Only the second one is true.

#### Explanation:

Let's start by writing down the ideal gas law equation, which looks like this

$\textcolor{b l u e}{| \overline{\underline{\textcolor{w h i t e}{\frac{a}{a}} P V = n R T \textcolor{w h i t e}{\frac{a}{a}} |}}} \text{ }$, where

$P$ - the pressure of the gas
$V$ - the volume it occupies
$n$ - the number of moles of gas
$R$ - the universal gas constant, usually given as $0.0821 \left(\text{atm" * "L")/("mol" * "K}\right)$
$T$ - the absolute temperature of the gas

1)

When temperature, $T$, and number of moles, $n$, are kept constant, the right-hand side of the ideal gas law equation is constant

PV = overbrace(nRT)^(color(red)("constant")

$P V = \textcolor{red}{\text{constant}}$

In order for pressure to be directly proportional to the volume of the gas when temperature and number of moles are kept constant, it must increase when volume increases or decrease when volume decreases.

As you can see from the above equation, the product $P \times V$ is constant, which can only mean that when pressure increases, volume must decrease and when pressure decreases, volume must increase.

This means that under these conditions, pressure and volume have an inverse relationship known as Boyle's Law.

2)

Next, when temperature and volume are held constant, pressure is directly proportional to the number of moles of gas. This time, rearrange the ideal gas law equation to isolate the terms that are being kept constant on one side of the equation

$P V = n R T \implies \frac{P}{n} = {\overbrace{\frac{R T}{V}}}^{\textcolor{red}{\text{constant}}}$

$\frac{P}{n} = \textcolor{red}{\text{constant}}$

This time, when the number of moles of gas increases, pressure must increase as well in order for that ratio to remain constant. Likewise, when the number of moles of gas decreases, pressure must decrease as well.

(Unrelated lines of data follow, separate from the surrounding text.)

(* ===== verification/InternalTable.v ===== *)
(** * Tables of internal keys

    The tables of a database: Table.v over internal keys, with the internal
    comparator and the wrapped filter policy.  A lookup key finds the newest
    visible entry of its user key, although an index key or a filter may end a
    lookup early. *)

From Stdlib Require Import Sorted.
From stdpp Require Import sorting.
From S2P Require Import Prelude Coding Comparator Crc32c Bloom Status Iterator BlockBuilder Block Format FilterBlock.
From S2P Require Import IteratorWrapper TwoLevelIterator Options TableBuilder Table DbFormat MemTable UserView Version VersionGet.

#[export] Instance InternalKeyComparator_short C : ShortComparator (InternalKeyComparator C).
Proof.
  assert (H : forall tmp k : bytes, zlen tmp < zlen (ExtractUserKey k) ->
    zlen (PutFixed64 tmp (PackSequenceAndType kMaxSequenceNumber kValueTypeForSeek)) <= zlen k).
  { intros tmp k. unfold ExtractUserKey, PutFixed64. rewrite zlen_app. unfold zlen. rewrite length_take, EncodeFixed64_len. lia. }
  split; cbn; intros.
  - unfold InternalKey_FindShortestSeparator. destruct (Z.ltb_spec (zlen (FindShortestSeparator (ExtractUserKey s) (ExtractUserKey l)))
      (zlen (ExtractUserKey s))); [|done]. cbn [andb]. case (Compare _ _); [done| |done]. by apply H.
  - unfold InternalKey_FindShortSuccessor. destruct (Z.ltb_spec (zlen (FindShortSuccessor (ExtractUserKey k)))
      (zlen (ExtractUserKey k))); [|done]. cbn [andb]. case (Compare _ _); [done| |done]. by apply H.
Qed.

Section InternalTable.
Context `{CS : Checksum} {F : Type} {R : RandomAccessFile F} {raf_contents : F -> bytes} {RL : RandomAccessFileLaws R raf_contents}.
Context {K : Type} {BC : BlockCache K} {bc_holds : K -> bytes -> Block -> Prop} {BL : BlockCacheLaws BC bc_holds}.
Context (Snappy Zstd : Compressor) {SL : CompressorLaws Snappy} {ZL : CompressorLaws Zstd}.
Context {U : Comparator} {UL : ComparatorLaws U} {o : Options} (Hcmp : comparator o = InternalKeyComparator U).
Context (Hfilter : forall name P, filter_policy o = Some (name, P) ->
  (exists P0, P = InternalFilterPolicy P0) /\ forall a b, Compare (Comparator := U) a b = Eq -> a = b).
Notation IC := (InternalKeyComparator U).
Notation ucmp := (Compare (Comparator := U)).

(** No index key lies between a lookup key and an entry it should find. *)
Lemma separator_gap u s e e' :
  entry_ok e -> entry_ok e' -> 0 <= s <= kMaxSequenceNumber ->
  visible (C := U) u s e -> InternalKey_Compare U (entry_ikey e') (InternalKey u s kValueTypeForSeek) = Lt ->
  InternalKey_Compare U (InternalKey u s kValueTypeForSeek) (InternalKey_FindShortestSeparator U (entry_ikey e') (entry_ikey e)) = Gt.
Proof.
  intros [He _] [He' _] Hs [Hk Hv] Hlt. unfold InternalKey_FindShortestSeparator.
  assert (Hlt' : InternalKey_Compare U (entry_ikey e') (entry_ikey e) = Lt).
  { eapply (Compare_lt_le_trans (C := IC)); [exact Hlt|]. apply lookup_key_position; [done..|]. by right. }
  unfold entry_ikey in *. rewrite !ExtractUserKey_InternalKey.
  set (tmp := FindShortestSeparator (Comparator := U) (e_user_key e') (e_user_key e)).
  destruct (ucmp (e_user_key e') tmp) eqn:Et; rewrite ?andb_false_r; [by apply (Compare_gt_lt (C := IC))| |by apply (Compare_gt_lt (C := IC))].
  destruct (zlen tmp <? zlen (e_user_key e')); cbn [andb]; [|by apply (Compare_gt_lt (C := IC))].
  rewrite InternalKey_Compare_encoded in Hlt' by done.
  assert (Hu : ucmp (e_user_key e') (e_user_key e) = Lt).
  { destruct (ucmp (e_user_key e') (e_user_key e)) eqn:Ec; [|done|done].
    pose proof (separator_eq _ _ Ec) as H. fold tmp in H. congruence. }
  pose proof (separator_lt _ _ Hu) as Htmp. fold tmp in Htmp.
  apply (Compare_gt_lt (C := IC)), InternalKey_Compare_lt. unfold PutFixed64. rewrite ExtractUserKey_app, ExtractUserKey_InternalKey.
  rewrite (Compare_eq_r (C := U) u (e_user_key e) tmp) by done. done.
Qed.

Section Opened.
Context {file : F} {blocks : list written} {footer : Footer} {off : Z} {es : list Entry}.
Context {L : ComparatorLaws (comparator o)} {SC : ShortComparator (comparator o)}.
Context (Hlay : table_layout Snappy Zstd o (raf_contents file) blocks footer off) (Hblocks : all_entries blocks = map entry_kv es).
Context (Hok : Forall entry_ok es) (Hsorted : entries_sorted U es).
Context (Hinterval : 1 <= block_restart_interval o).
Context (Hsize : entries_size (map entry_kv es) + 20 * zlen es < 2 ^ 32) (Hfile : zlen (raf_contents file) < 2 ^ 32).
Context (Hpolicy : forall name P, filter_policy o = Some (name, P) -> FilterPolicyLaws P /\ zlen name < 2 ^ 31).

Lemma table_get_answer t id opts cache u s :
  opened (o := o) (file := file) (blocks := blocks) (footer := footer) (off := off) id t ->
  cache_coherent (o := o) (bc_holds := bc_holds) (blocks := blocks) id cache ->
  0 <= s <= kMaxSequenceNumber ->
  exists res cache', InternalGet Snappy Zstd t opts cache (InternalKey u s kValueTypeForSeek) = Some (OK, res, cache') /\
    cache_coherent (o := o) (bc_holds := bc_holds) (blocks := blocks) id cache' /\ get_answer U u s es res.
Proof.
  intros Hop Hco Hs.
  assert (Hso : kvs_sorted (comparator o) (all_entries blocks)) by (rewrite Hcmp, Hblocks; exact Hsorted).
  assert (Hsz : entries_size (all_entries blocks) + 20 * zlen (all_entries blocks) < 2 ^ 32).
  { rewrite Hblocks. unfold zlen in *. by rewrite length_map. }
  destruct (InternalGet_spec (bc_holds := bc_holds) Snappy Zstd Hlay Hinterval Hso Hsz Hfile Hpolicy t id opts cache
    (InternalKey u s kValueTypeForSeek) Hop Hco) as (res & cache' & E & Hco' & Hres).
  exists res, cache'. split; [done|]. split; [done|].
  pose proof (sorted_get_answer (C := U) es u s Hok Hsorted Hs) as Hans. rewrite Hblocks, Hcmp in Hres.
  destruct res as [x|]; [by rewrite Hres in Hans|].
  destruct Hans as [(e & Hnew & Ee)|[Hno _]]; [|by right].
  exfalso. destruct Hnew as (Hin & Hv & _). pose proof (proj1 (Forall_forall _ _) Hok e Hin) as Heok.
  destruct (Hres _ Ee) as [(e' & Hin' & Hlt & Hsep)|(name & P & f & Ep & Hne)].
  - rewrite Hblocks in Hin'. apply list_elem_of_fmap in Hin' as (e0 & -> & Hin0).
    pose proof (proj1 (Forall_forall _ _) Hok e0 Hin0) as Heok0. rewrite Hcmp in Hlt, Hsep. cbn [entry_kv fst snd] in *.
    cbn [Compare FindShortestSeparator InternalKeyComparator] in Hlt, Hsep.
    rewrite (separator_gap u s e e0) in Hsep by done. done.
  - destruct (Hfilter name P Ep) as ((P0 & ->) & Hexact). apply Hne. cbn [InternalFilterPolicy KeyMayMatch entry_kv fst]. destruct Hv as [Hk _]. apply Hexact in Hk as ->.
    unfold entry_ikey. by rewrite !ExtractUserKey_InternalKey.
Qed.
End Opened.
End InternalTable.

(** ** Properties *)

(** C13: a table built from entries sorted by internal key and opened again
    answers every lookup key with the newest visible entry of its user key,
    and gives no entry of that key when none is visible - although the index
    keys between blocks are shortened and the filter sees user keys only. *)
Theorem internal_table_get {W F K : Type} (WF : WritableFile W) (wf_contents : W -> bytes) (WL : WritableFileLaws WF wf_contents)
    (R : RandomAccessFile F) (raf_contents : F -> bytes) (RL : RandomAccessFileLaws R raf_contents)
    (BC : BlockCache K) (bc_holds : K -> bytes -> Block -> Prop) (BL : BlockCacheLaws BC bc_holds)
    (Snappy Zstd : Compressor) (SL : CompressorLaws Snappy) (ZL : CompressorLaws Zstd)
    (U : Comparator) (UL : ComparatorLaws U) (o : Options) (w : W) (es : list Entry)
    (Hcmp : comparator o = InternalKeyComparator U)
    (Hfilter : forall name P, filter_policy o = Some (name, P) ->
       exists P0, P = InternalFilterPolicy P0 /\ FilterPolicyLaws P0 /\ zlen name < 2 ^ 31 /\
         forall a b, Compare (Comparator := U) a b = Eq -> a = b)
    (Hw : wf_contents w = []) (Hok : Forall entry_ok es) (Hsorted : entries_sorted U es) (Hi : 1 <= block_restart_interval o)
    (Hsize : entries_size (map entry_kv es) + 20 * zlen es < 2 ^ 32) :
  exists r r', add_entries Snappy Zstd (TableBuilder_new o w) (map entry_kv es) = Some r /\
    Finish Snappy Zstd r = Some (OK, r') /\
    forall file opts, raf_contents file = wf_contents (r_file r') -> FileSize r' < 2 ^ 32 ->
      exists t, Table_Open Snappy Zstd o (None : option K) file (FileSize r') = Some (inr t, None) /\
        forall u s, 0 <= s <= kMaxSequenceNumber ->
          exists res cache', InternalGet Snappy Zstd t opts (None : option K) (InternalKey u s kValueTypeForSeek)
              = Some (OK, res, cache') /\ get_answer U u s es res.
Proof.
  assert (L : ComparatorLaws (comparator o)) by (rewrite Hcmp; apply _).
  assert (SC : ShortComparator (comparator o)) by (rewrite Hcmp; apply _).
  assert (Hp : forall name P, filter_policy o = Some (name, P) -> FilterPolicyLaws P /\ zlen name < 2 ^ 31).
  { intros name P (P0 & -> & H & Hn & _)%Hfilter. split; [by apply InternalFilterPolicy_laws|done]. }
  assert (Hs : kvs_sorted (comparator o) (map entry_kv es)) by (rewrite Hcmp; exact Hsorted).
  destruct (build_table Snappy Zstd o w _ L Hw Hs) as (r & r' & blocks & footer & off & E & E' & Eb & Hlay & Hz & _).
  exists r, r'. do 2 (split; [done|]). intros file opts Hf Hlen. rewrite Hz in Hlen |- *. rewrite <- Hf in Hlay, Hlen |- *.
  destruct (Open_spec Snappy Zstd Hlay Hi Hlen Hp (None : option K)) as (t & Eo & Hop). exists t. split; [exact Eo|].
  intros u s Hseq. destruct (table_get_answer (bc_holds := bc_holds) Snappy Zstd Hcmp
    ltac:(intros name P (P0 & HP & _ & _ & He)%Hfilter; split; [by exists P0|exact He])
    Hlay Eb Hok Hsorted Hi Hsize Hlen Hp t _ opts None u s Hop I Hseq) as (res & cache' & Eg & _ & Hans).
  by exists res, cache'.
Qed.

Lemma internal_table_get_witness :
  let o := mkOptions (InternalKeyComparator BytewiseComparator) false false false 4194304 1000 4096 16 2097152 kSnappyCompression false
             (Some (cstr "bloom", InternalFilterPolicy (BloomFilterPolicy 10))) in
  exists r r', add_entries StoreCompressor StoreCompressor (TableBuilder_new o []) (map entry_kv (example_entries 3)) = Some r /\
    Finish StoreCompressor StoreCompressor r = Some (OK, r').
Proof.
  destruct (internal_table_get StringDest id StringDest_laws StringFile id StringFile_laws EmptyCache (fun _ _ _ => False) EmptyCache_laws
    StoreCompressor StoreCompressor StoreCompressor_laws StoreCompressor_laws BytewiseComparator BytewiseComparator_laws
    (mkOptions (InternalKeyComparator BytewiseComparator) false false false 4194304 1000 4096 16 2097152 kSnappyCompression false
      (Some (cstr "bloom", InternalFilterPolicy (BloomFilterPolicy 10)))) [] (example_entries 3) eq_refl)
    as (r & r' & H1 & H2 & _).
  - intros name P [= <- <-]. exists (BloomFilterPolicy 10). split; [reflexivity|].
    split; [apply BloomFilterPolicy_laws; split; [discriminate|reflexivity]|]. split; [reflexivity|]. intros a b. apply bytewise_Compare_eq.
  - reflexivity.
  - repeat constructor; vm_compute; discriminate || reflexivity.
  - repeat constructor; vm_compute; reflexivity.
  - discriminate.
  - reflexivity.
  - exists r, r'. split; [exact H1|exact H2].
Defined.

This means that under these conditions, pressure and number of moles of gas are directly proportional.

Does this make sense?

As you know, gas pressure is caused by the collisions between the gas molecules and the walls of the container. The stronger and more frequent these collisions are, the higher the pressure will be.

Increasing the number of moles of gas is equivalent to increasing the number of collisions between the molecules of gas and the walls of the container $\to$ pressure will increase as well.

3)

Finally, when pressure and number of moles of gas are kept constant, volume is directly proportional to temperature.

Rearrange the ideal gas law equation to find

PV = nRT implies V/T = overbrace((nR)/P)^(color(red)("constant")

$\frac{V}{T} = \textcolor{red}{\text{constant}}$

Once again, in order for that ratio to be constant, you need volume to increase when temperature increases and to decrease when temperature decreases.

Therefore, under these conditions, volume and temperature are directly proportional, not inversely proportional.